TASK BRIEF – Retype word for word the lines of the data below, from the first to the one bearing "(** ** Tables *)", with that one included.

━━ DATA LISTING

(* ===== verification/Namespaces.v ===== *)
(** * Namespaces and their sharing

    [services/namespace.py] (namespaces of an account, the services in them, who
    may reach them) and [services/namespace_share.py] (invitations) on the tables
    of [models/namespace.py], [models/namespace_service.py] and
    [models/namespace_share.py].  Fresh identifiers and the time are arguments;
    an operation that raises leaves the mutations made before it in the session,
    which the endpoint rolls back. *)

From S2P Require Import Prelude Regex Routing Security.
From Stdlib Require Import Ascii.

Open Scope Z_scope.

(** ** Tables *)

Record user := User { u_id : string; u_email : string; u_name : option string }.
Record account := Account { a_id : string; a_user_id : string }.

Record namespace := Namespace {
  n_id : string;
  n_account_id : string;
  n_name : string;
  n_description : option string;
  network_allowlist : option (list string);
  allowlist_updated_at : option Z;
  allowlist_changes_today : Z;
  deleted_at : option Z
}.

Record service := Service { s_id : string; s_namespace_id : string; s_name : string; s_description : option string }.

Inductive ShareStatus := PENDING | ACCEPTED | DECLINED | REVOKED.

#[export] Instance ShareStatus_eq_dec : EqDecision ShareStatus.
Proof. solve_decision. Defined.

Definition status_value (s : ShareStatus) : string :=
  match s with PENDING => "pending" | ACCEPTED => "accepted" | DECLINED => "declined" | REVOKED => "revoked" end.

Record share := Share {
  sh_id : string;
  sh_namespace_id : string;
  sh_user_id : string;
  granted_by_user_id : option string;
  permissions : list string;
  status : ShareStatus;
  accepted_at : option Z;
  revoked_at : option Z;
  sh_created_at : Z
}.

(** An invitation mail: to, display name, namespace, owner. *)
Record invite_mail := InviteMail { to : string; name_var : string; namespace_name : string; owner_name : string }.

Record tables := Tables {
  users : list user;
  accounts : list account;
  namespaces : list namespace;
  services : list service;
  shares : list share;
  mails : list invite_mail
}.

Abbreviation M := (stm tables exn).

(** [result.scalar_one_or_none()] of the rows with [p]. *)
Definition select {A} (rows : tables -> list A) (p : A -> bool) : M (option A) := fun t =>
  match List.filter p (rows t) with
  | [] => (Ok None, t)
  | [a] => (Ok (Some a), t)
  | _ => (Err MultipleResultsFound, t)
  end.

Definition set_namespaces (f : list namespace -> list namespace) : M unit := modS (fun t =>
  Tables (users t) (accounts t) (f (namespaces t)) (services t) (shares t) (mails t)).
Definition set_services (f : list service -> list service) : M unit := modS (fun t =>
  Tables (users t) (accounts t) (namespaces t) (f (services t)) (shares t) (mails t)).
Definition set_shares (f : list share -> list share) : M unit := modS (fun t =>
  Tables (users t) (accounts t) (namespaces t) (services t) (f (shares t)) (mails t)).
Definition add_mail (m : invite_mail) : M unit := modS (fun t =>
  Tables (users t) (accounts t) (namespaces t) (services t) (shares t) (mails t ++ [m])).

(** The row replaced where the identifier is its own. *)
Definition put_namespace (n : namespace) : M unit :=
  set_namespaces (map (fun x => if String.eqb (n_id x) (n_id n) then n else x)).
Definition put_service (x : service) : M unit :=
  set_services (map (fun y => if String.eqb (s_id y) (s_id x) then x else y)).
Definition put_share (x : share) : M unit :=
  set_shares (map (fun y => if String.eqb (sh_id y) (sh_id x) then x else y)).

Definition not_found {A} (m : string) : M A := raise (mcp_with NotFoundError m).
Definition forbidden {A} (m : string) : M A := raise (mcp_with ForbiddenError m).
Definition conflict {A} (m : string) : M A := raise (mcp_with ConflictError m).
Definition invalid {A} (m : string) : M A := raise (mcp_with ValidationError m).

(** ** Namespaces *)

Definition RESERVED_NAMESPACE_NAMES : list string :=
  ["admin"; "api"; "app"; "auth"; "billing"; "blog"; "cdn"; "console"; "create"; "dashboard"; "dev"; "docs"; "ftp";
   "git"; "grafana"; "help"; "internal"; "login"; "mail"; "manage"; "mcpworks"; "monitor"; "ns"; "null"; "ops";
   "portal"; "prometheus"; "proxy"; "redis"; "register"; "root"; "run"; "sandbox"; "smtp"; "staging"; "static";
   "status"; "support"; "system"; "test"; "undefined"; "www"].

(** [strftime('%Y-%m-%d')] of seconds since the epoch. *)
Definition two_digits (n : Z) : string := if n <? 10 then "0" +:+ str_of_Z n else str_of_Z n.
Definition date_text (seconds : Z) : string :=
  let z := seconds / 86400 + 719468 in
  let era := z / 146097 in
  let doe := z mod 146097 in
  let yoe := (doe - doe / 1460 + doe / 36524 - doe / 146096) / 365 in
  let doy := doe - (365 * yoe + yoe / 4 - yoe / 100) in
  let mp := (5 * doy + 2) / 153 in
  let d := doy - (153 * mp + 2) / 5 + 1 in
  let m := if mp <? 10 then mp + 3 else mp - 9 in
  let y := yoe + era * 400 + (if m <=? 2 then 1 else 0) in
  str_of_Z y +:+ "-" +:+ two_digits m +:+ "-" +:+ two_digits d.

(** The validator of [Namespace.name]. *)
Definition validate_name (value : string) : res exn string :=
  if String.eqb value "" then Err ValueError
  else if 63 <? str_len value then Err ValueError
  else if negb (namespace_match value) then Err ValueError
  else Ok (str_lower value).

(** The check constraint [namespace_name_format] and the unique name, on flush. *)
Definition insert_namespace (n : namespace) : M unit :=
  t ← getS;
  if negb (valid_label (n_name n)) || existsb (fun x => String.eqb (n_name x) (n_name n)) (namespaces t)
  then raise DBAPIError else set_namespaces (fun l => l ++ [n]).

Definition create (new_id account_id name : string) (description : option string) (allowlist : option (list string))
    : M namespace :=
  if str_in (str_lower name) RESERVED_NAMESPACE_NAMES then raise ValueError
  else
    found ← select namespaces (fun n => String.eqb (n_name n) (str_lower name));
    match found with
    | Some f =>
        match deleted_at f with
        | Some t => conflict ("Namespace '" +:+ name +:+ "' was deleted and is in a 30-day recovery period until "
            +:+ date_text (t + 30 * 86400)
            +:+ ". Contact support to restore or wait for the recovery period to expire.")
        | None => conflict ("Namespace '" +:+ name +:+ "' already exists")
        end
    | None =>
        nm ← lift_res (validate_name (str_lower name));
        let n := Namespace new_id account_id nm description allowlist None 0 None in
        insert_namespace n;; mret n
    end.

━━━━

RESULT –
(* ===== verification/Namespaces.v ===== *)
(** * Namespaces and their sharing

    [services/namespace.py] (namespaces of an account, the services in them, who
    may reach them) and [services/namespace_share.py] (invitations) on the tables
    of [models/namespace.py], [models/namespace_service.py] and
    [models/namespace_share.py].  Fresh identifiers and the time are arguments;
    an operation that raises leaves the mutations made before it in the session,
    which the endpoint rolls back. *)

From S2P Require Import Prelude Regex Routing Security.
From Stdlib Require Import Ascii.

Open Scope Z_scope.

(** ** Tables *)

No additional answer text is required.